Stored items:
=== Section Start ===

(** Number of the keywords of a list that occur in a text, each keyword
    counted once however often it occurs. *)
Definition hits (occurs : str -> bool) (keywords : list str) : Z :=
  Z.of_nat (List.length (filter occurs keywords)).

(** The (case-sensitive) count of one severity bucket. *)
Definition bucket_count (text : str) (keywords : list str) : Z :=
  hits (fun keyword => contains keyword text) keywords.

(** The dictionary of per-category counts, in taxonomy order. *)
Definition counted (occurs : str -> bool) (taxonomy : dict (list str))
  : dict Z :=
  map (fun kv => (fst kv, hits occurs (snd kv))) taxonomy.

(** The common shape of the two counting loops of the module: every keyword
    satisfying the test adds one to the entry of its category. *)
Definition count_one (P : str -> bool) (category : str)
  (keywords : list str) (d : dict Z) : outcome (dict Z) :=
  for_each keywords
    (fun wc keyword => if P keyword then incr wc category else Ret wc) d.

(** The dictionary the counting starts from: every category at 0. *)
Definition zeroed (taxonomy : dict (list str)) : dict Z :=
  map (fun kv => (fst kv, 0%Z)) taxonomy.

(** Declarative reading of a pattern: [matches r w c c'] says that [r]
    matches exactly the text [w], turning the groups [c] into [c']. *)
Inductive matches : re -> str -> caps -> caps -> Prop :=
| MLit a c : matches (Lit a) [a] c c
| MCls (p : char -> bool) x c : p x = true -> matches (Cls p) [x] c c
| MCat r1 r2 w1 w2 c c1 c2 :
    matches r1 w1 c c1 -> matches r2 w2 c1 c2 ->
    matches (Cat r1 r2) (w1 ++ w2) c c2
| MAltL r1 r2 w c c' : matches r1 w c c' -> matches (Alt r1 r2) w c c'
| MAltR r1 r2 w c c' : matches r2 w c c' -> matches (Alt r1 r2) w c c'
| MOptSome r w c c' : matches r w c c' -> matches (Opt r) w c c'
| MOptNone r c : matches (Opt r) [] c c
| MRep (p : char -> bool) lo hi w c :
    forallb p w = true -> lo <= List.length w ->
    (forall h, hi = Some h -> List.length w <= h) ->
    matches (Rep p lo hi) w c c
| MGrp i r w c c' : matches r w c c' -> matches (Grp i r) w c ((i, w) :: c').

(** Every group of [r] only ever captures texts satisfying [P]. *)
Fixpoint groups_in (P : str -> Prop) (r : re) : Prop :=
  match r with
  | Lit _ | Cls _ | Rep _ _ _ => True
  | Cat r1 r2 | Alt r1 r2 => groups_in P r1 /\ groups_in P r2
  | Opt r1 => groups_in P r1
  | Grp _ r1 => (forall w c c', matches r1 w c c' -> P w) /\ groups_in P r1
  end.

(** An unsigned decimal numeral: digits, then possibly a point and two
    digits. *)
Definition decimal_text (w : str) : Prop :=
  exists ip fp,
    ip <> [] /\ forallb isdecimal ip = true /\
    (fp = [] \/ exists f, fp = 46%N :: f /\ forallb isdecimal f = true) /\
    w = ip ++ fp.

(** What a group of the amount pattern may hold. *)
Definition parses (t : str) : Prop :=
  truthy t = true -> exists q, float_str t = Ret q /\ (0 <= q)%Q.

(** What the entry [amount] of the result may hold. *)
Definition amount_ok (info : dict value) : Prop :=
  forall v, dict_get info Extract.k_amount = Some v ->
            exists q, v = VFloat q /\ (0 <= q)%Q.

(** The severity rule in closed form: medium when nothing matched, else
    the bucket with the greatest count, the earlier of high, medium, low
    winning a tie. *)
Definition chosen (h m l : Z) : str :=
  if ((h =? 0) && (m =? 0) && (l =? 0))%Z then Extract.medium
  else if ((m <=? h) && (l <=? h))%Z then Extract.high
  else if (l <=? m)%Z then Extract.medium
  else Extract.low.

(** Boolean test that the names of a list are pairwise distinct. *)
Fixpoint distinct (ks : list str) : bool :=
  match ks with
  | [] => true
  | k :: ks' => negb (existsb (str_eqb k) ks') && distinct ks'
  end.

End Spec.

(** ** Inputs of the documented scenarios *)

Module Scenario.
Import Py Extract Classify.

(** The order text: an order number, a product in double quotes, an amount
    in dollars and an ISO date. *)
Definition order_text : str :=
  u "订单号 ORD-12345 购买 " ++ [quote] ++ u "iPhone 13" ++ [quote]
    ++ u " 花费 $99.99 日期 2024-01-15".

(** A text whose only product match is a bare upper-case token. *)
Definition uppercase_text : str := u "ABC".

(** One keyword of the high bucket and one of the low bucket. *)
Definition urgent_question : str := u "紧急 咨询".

=== Section End ===
=== Section Start ===

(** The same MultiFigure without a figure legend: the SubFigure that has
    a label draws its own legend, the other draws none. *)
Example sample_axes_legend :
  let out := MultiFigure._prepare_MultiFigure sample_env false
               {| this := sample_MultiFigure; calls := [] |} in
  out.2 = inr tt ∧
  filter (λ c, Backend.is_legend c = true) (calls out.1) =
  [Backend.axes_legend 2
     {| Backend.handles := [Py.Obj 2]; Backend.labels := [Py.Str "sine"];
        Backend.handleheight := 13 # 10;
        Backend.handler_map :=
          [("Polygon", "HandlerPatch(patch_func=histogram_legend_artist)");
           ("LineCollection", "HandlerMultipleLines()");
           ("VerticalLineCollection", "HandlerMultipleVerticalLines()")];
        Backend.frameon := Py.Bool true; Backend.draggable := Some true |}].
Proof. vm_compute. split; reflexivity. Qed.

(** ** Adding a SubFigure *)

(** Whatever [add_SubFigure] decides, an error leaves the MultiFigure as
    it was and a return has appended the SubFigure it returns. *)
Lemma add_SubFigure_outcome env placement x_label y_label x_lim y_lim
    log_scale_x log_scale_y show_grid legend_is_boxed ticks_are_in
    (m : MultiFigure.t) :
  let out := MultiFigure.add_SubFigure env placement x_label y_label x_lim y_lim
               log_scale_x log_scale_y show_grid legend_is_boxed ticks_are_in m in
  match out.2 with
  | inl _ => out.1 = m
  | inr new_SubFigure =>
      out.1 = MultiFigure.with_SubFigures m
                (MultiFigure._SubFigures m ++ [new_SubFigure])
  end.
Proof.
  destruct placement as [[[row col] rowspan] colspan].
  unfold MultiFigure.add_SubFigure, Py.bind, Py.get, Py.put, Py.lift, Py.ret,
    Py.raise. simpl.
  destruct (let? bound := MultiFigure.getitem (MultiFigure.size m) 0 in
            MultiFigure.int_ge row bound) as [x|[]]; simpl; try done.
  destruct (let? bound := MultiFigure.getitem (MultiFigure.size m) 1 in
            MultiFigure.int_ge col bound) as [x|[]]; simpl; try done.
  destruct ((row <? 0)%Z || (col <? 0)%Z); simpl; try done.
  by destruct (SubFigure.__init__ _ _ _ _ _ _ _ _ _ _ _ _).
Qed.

=== Section End ===
=== Section Start ===

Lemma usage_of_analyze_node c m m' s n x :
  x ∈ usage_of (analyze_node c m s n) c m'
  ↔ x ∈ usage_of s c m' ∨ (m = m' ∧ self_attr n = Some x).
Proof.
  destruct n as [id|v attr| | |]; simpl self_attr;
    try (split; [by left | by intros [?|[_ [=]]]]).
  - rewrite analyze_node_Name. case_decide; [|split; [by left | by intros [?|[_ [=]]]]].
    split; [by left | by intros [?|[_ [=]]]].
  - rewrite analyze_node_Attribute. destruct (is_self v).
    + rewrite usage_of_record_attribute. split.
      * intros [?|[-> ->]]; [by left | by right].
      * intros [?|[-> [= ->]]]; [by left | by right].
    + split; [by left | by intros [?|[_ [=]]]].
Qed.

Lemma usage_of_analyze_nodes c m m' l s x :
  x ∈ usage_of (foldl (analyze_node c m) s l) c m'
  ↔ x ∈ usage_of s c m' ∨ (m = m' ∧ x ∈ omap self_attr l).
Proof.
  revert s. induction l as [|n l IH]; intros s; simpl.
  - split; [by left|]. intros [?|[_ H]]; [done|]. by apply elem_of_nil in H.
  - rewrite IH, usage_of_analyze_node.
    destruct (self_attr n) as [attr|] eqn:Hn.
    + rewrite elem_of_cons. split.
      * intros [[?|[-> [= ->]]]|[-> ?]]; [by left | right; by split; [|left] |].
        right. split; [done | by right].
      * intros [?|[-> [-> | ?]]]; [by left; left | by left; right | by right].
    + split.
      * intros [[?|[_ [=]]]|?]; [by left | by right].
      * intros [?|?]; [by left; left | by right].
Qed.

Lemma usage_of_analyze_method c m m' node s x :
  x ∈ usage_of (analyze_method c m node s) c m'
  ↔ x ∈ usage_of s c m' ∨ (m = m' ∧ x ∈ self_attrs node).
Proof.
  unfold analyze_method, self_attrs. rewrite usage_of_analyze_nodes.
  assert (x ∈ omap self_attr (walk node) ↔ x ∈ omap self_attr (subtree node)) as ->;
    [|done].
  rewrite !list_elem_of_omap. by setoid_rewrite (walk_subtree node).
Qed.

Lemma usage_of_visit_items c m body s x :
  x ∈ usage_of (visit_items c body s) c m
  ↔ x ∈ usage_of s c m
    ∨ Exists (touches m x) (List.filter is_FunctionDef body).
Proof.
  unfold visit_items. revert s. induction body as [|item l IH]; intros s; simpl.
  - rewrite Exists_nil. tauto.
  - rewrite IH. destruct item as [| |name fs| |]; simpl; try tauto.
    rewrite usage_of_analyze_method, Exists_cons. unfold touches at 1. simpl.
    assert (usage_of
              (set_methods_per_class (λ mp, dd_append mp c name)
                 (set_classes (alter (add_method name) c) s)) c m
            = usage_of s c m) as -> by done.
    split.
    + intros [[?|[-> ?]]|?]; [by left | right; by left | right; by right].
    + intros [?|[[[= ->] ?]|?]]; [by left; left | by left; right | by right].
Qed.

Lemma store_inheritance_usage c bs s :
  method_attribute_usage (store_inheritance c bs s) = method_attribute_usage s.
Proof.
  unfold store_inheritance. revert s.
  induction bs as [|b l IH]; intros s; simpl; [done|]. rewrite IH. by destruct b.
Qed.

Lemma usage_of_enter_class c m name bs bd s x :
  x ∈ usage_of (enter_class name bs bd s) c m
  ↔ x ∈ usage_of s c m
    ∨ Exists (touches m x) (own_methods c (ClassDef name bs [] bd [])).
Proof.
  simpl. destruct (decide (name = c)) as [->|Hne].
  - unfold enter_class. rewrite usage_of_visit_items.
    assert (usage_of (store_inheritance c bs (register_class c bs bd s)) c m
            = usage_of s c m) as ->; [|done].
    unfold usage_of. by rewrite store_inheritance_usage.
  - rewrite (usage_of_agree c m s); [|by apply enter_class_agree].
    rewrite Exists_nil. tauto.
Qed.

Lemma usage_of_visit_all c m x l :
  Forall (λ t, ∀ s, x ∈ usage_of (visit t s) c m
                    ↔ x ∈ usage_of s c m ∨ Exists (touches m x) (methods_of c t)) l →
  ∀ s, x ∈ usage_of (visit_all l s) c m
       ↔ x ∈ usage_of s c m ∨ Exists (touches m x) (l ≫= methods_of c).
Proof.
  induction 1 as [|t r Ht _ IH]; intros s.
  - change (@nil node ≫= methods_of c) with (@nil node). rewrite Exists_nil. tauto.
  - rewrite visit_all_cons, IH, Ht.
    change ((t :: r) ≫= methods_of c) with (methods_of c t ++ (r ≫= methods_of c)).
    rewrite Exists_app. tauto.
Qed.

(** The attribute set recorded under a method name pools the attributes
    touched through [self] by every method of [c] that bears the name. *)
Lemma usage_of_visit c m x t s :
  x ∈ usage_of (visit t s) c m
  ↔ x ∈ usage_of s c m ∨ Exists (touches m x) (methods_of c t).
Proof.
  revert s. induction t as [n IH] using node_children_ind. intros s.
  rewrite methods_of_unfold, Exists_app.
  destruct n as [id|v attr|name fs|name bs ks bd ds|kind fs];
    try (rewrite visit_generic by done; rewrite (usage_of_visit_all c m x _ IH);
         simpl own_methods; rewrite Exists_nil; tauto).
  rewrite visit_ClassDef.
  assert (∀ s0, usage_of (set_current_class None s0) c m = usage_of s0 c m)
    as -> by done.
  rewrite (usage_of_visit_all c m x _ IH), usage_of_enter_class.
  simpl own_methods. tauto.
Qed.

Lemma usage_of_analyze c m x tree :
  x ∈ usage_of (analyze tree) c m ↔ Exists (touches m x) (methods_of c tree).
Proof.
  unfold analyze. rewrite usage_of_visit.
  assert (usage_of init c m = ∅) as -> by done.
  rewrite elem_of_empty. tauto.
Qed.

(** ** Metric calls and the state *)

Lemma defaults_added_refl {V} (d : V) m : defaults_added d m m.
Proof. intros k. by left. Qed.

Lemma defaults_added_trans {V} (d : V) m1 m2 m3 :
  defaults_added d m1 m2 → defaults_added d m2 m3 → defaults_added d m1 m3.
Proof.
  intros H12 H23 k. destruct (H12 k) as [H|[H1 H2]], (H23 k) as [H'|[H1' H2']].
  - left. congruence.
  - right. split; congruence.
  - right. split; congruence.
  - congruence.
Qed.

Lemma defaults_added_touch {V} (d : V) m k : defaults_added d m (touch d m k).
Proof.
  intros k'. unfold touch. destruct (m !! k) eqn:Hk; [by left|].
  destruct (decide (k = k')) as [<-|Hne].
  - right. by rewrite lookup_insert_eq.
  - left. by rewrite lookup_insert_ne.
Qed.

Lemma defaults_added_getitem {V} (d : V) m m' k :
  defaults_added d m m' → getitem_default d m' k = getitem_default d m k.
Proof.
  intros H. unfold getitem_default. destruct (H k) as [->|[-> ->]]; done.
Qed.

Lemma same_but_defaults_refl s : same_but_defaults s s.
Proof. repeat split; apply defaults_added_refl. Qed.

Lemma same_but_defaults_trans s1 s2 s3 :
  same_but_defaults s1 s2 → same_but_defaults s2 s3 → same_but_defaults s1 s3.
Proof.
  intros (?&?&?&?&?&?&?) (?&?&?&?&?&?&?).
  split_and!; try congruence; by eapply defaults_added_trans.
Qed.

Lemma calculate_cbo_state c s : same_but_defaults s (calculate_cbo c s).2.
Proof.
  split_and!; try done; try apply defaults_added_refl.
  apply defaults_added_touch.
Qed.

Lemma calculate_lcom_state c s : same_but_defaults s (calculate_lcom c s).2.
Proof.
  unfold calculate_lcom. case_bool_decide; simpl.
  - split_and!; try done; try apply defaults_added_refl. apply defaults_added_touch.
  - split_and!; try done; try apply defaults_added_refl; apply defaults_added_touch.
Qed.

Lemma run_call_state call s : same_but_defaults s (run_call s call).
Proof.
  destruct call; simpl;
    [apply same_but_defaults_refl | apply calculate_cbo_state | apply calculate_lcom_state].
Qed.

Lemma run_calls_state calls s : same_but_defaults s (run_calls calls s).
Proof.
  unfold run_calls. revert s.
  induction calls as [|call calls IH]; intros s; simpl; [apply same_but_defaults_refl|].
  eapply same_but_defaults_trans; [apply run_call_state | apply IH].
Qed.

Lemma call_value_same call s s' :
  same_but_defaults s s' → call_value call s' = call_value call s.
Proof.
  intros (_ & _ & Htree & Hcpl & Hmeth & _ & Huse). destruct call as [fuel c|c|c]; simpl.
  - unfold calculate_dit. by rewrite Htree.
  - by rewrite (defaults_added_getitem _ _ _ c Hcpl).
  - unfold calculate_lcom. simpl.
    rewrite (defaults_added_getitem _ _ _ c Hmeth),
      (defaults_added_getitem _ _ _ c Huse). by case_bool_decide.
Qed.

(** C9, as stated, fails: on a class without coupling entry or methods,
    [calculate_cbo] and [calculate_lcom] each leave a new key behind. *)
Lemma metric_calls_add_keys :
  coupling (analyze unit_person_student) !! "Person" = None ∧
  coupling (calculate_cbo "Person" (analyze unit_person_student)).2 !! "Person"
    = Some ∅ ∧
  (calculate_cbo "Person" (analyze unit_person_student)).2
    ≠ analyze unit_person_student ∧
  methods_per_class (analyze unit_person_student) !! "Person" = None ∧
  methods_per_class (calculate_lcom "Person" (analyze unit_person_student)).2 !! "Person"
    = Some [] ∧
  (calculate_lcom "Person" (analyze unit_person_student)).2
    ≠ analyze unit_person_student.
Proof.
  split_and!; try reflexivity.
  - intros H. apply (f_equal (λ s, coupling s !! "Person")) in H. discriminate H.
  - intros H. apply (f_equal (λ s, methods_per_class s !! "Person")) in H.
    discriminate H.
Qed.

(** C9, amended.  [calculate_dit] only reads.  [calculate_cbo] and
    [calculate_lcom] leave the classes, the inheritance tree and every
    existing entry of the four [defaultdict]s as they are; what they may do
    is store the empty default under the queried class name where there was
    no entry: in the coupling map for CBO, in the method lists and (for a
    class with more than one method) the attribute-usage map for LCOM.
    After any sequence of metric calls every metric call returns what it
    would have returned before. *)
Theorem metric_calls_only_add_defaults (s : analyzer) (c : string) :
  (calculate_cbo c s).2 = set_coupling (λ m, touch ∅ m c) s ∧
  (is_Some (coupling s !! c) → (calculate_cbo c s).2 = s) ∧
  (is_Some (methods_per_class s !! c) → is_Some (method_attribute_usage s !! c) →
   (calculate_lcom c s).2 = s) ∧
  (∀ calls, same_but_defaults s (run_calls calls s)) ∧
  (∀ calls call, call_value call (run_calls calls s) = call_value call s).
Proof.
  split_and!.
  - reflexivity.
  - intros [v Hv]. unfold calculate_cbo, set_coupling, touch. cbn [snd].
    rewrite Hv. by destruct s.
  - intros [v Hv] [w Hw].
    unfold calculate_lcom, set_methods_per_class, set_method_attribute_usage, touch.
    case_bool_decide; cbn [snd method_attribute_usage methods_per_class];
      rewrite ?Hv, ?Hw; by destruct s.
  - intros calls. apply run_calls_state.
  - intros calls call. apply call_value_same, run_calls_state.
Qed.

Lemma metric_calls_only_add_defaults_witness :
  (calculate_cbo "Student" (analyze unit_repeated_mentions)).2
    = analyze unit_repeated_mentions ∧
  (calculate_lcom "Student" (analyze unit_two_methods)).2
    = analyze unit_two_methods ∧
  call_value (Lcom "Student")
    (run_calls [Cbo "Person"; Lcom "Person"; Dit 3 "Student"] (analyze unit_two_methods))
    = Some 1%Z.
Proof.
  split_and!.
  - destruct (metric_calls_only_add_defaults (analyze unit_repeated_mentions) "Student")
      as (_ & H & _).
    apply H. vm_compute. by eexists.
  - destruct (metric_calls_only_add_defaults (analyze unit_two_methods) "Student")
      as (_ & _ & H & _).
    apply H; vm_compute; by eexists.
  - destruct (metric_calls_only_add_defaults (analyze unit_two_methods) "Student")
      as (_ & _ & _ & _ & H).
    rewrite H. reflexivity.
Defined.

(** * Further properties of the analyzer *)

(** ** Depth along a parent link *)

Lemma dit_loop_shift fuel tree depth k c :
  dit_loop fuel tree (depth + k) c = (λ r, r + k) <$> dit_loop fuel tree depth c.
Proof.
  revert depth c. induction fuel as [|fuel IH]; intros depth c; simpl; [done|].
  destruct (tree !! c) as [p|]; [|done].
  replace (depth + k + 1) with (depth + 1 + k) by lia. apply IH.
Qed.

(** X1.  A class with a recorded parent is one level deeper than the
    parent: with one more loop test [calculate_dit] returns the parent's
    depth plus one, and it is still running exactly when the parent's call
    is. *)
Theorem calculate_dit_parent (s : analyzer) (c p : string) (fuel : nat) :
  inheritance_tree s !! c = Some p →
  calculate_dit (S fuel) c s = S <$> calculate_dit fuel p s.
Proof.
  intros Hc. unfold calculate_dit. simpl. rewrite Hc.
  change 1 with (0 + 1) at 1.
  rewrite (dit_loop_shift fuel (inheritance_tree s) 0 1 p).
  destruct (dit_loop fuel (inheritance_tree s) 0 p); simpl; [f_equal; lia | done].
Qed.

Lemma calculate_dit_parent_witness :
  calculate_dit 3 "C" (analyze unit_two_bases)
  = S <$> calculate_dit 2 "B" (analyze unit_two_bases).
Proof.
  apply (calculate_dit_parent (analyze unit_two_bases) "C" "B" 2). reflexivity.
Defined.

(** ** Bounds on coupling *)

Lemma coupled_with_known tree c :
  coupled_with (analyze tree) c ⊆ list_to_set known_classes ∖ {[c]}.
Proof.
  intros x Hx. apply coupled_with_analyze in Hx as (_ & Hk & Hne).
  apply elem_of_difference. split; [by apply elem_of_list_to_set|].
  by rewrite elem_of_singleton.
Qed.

=== Section End ===

Restate word for word the lines of the data above, starting at the line containing "(** C9, amended." and ending at the line containing "(∀ calls, same_but_defaults", both included, and nothing more.

(** C9, amended.  [calculate_dit] only reads.  [calculate_cbo] and
    [calculate_lcom] leave the classes, the inheritance tree and every
    existing entry of the four [defaultdict]s as they are; what they may do
    is store the empty default under the queried class name where there was
    no entry: in the coupling map for CBO, in the method lists and (for a
    class with more than one method) the attribute-usage map for LCOM.
    After any sequence of metric calls every metric call returns what it
    would have returned before. *)
Theorem metric_calls_only_add_defaults (s : analyzer) (c : string) :
  (calculate_cbo c s).2 = set_coupling (λ m, touch ∅ m c) s ∧
  (is_Some (coupling s !! c) → (calculate_cbo c s).2 = s) ∧
  (is_Some (methods_per_class s !! c) → is_Some (method_attribute_usage s !! c) →
   (calculate_lcom c s).2 = s) ∧
  (∀ calls, same_but_defaults s (run_calls calls s)) ∧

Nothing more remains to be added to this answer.